● **Materials provided**

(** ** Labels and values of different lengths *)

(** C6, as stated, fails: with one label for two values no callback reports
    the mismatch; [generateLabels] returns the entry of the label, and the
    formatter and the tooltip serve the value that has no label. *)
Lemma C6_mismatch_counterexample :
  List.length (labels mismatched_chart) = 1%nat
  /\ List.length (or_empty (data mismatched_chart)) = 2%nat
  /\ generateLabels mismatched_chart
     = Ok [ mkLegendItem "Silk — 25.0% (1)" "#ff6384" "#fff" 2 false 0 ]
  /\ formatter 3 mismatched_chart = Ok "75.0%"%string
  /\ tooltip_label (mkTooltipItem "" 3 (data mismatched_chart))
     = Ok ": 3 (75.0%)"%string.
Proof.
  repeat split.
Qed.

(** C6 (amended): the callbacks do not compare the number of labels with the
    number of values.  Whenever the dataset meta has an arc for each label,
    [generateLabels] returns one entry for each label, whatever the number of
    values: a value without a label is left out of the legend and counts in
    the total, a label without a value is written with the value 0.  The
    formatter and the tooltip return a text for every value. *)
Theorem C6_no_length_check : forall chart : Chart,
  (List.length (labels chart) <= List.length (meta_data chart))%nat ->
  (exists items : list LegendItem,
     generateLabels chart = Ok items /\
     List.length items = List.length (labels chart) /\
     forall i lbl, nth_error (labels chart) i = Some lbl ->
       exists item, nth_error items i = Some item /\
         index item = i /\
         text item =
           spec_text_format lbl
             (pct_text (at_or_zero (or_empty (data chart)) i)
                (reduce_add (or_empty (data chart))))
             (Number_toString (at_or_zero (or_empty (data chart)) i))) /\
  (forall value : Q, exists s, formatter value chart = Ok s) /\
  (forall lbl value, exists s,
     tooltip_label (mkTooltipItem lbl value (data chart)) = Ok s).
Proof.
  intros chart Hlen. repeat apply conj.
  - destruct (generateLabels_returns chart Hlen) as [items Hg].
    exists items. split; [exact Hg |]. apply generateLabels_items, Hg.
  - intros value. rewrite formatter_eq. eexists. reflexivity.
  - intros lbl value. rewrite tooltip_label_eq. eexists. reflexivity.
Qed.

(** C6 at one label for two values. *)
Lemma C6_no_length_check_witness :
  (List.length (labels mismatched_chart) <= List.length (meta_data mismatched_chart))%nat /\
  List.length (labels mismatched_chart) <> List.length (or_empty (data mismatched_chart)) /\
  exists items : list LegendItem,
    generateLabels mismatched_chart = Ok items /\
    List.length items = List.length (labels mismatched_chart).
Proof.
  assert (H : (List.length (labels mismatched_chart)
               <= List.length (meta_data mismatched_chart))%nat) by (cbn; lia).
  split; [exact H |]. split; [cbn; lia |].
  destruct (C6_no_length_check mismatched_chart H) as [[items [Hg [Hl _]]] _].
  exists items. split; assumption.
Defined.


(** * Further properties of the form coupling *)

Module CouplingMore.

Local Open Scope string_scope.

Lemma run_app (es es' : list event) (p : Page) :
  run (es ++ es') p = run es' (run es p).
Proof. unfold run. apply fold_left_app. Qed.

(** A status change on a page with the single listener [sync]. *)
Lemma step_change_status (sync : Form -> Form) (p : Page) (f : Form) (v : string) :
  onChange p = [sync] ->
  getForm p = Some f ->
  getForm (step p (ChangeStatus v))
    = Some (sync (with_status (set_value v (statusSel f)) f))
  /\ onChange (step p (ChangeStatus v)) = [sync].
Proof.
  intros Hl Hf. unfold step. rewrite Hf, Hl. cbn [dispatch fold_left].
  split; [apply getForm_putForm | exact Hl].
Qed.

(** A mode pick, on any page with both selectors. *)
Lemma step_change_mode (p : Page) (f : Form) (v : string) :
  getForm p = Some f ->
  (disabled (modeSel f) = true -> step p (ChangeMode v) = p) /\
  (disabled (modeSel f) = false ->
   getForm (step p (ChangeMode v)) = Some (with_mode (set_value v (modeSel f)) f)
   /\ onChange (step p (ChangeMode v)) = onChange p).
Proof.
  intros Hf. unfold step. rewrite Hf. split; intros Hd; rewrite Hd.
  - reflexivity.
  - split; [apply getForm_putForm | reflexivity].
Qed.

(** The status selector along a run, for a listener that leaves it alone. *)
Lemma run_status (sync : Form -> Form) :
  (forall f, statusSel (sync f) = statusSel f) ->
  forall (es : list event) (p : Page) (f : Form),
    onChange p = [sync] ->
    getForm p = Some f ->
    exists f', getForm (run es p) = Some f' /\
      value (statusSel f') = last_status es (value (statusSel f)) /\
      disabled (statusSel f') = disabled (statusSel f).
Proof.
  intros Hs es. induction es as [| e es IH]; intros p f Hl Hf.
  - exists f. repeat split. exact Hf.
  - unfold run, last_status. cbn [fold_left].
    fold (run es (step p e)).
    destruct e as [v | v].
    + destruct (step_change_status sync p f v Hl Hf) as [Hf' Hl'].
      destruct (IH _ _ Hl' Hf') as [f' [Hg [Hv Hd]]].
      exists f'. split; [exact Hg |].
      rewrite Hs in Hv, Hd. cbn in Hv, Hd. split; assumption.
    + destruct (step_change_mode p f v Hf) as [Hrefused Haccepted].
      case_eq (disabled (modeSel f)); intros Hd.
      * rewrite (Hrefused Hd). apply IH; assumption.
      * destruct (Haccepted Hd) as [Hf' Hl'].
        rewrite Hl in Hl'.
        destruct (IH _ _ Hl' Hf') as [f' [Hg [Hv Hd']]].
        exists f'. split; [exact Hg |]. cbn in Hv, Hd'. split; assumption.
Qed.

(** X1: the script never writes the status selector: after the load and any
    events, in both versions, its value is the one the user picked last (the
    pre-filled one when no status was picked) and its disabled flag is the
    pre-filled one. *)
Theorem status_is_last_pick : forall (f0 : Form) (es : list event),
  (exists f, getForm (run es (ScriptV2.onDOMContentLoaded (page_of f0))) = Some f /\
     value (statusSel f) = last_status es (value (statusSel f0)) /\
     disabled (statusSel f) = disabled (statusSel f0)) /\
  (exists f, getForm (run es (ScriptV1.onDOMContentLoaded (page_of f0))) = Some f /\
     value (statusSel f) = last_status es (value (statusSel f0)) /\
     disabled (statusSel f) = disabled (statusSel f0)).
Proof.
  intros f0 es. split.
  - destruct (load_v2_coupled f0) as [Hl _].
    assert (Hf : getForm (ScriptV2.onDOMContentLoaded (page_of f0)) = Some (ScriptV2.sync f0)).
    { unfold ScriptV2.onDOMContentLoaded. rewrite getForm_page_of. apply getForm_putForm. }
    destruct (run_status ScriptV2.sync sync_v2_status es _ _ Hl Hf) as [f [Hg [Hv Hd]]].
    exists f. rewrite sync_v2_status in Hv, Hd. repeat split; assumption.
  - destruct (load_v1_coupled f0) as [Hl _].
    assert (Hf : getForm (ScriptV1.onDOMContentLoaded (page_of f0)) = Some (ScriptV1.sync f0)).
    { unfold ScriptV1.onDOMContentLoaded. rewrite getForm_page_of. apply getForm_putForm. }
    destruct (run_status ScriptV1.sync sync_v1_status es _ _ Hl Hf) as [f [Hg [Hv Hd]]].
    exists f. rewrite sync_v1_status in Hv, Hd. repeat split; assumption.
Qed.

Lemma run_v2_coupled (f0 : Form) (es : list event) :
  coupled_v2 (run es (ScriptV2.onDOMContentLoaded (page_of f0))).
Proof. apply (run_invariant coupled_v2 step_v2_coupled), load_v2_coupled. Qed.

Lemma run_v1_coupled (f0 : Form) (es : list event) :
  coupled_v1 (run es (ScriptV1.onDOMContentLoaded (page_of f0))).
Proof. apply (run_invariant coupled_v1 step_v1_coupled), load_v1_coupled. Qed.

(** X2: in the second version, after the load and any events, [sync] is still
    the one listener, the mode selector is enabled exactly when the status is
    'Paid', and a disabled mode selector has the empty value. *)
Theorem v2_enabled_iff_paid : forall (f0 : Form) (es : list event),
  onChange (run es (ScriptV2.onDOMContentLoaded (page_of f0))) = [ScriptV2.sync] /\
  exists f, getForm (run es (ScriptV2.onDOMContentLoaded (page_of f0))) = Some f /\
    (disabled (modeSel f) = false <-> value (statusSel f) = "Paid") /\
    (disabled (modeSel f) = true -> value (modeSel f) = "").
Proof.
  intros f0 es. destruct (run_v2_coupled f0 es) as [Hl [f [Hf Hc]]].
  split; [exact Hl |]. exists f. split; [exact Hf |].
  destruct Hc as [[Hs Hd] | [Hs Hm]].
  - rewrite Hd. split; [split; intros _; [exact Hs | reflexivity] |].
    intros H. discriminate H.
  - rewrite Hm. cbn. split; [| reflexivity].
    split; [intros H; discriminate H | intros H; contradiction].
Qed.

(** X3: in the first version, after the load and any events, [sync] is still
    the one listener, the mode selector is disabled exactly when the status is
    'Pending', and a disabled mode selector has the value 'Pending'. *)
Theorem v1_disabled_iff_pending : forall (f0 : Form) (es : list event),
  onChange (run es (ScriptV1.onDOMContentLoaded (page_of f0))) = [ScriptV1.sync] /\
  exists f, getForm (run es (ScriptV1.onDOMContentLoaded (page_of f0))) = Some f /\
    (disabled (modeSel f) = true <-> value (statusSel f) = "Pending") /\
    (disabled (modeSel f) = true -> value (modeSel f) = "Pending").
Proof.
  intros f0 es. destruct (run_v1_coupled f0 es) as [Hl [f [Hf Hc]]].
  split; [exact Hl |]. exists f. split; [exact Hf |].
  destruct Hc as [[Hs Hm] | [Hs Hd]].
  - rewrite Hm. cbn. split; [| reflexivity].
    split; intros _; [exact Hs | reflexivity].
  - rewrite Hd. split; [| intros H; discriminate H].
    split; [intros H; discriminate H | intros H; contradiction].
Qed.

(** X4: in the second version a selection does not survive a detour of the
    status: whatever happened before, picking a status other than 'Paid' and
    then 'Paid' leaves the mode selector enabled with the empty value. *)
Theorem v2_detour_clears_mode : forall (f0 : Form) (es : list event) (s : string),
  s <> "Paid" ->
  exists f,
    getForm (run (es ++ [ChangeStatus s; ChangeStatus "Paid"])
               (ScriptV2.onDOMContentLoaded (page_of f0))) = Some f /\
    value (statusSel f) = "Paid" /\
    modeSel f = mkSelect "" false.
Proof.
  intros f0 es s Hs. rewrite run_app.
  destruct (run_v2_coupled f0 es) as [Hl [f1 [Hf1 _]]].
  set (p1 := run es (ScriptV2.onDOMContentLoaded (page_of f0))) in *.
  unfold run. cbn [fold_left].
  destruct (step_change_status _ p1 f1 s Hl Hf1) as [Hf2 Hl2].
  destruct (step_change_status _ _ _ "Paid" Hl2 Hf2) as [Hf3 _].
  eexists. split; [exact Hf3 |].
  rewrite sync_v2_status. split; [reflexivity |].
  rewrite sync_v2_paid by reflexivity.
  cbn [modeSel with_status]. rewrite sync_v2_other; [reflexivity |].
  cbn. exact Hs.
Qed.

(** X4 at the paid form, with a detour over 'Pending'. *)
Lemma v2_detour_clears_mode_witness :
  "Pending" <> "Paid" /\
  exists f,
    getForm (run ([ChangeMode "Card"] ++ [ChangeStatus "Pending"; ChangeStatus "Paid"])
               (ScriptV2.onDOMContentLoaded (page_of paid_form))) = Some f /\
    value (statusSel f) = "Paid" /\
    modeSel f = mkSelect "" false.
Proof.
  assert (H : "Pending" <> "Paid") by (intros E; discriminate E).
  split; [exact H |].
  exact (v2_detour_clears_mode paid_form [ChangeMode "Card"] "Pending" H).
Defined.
==
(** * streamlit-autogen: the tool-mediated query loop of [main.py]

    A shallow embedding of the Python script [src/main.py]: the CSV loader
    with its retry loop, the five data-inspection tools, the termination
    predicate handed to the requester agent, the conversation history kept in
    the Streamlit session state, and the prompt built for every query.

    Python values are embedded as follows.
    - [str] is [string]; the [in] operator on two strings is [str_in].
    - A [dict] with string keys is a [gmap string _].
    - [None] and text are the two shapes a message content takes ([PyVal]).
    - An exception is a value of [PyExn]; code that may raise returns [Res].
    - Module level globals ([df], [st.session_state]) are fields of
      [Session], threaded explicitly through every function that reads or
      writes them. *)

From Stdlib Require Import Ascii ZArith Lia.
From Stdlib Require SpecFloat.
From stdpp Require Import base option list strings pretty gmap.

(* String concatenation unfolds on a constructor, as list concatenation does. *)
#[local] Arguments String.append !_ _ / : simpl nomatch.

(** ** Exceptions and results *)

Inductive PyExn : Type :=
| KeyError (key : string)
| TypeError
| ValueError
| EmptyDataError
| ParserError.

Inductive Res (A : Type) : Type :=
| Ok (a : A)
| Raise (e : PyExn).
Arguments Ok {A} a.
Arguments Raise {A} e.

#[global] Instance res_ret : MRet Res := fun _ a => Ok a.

● **What is needed**
Above are the records; report each line in them that includes the word "Theorem".

● **Answer section**
Theorem C6_no_length_check : forall chart : Chart,
Theorem status_is_last_pick : forall (f0 : Form) (es : list event),
Theorem v2_enabled_iff_paid : forall (f0 : Form) (es : list event),
Theorem v1_disabled_iff_pending : forall (f0 : Form) (es : list event),
Theorem v2_detour_clears_mode : forall (f0 : Form) (es : list event) (s : string),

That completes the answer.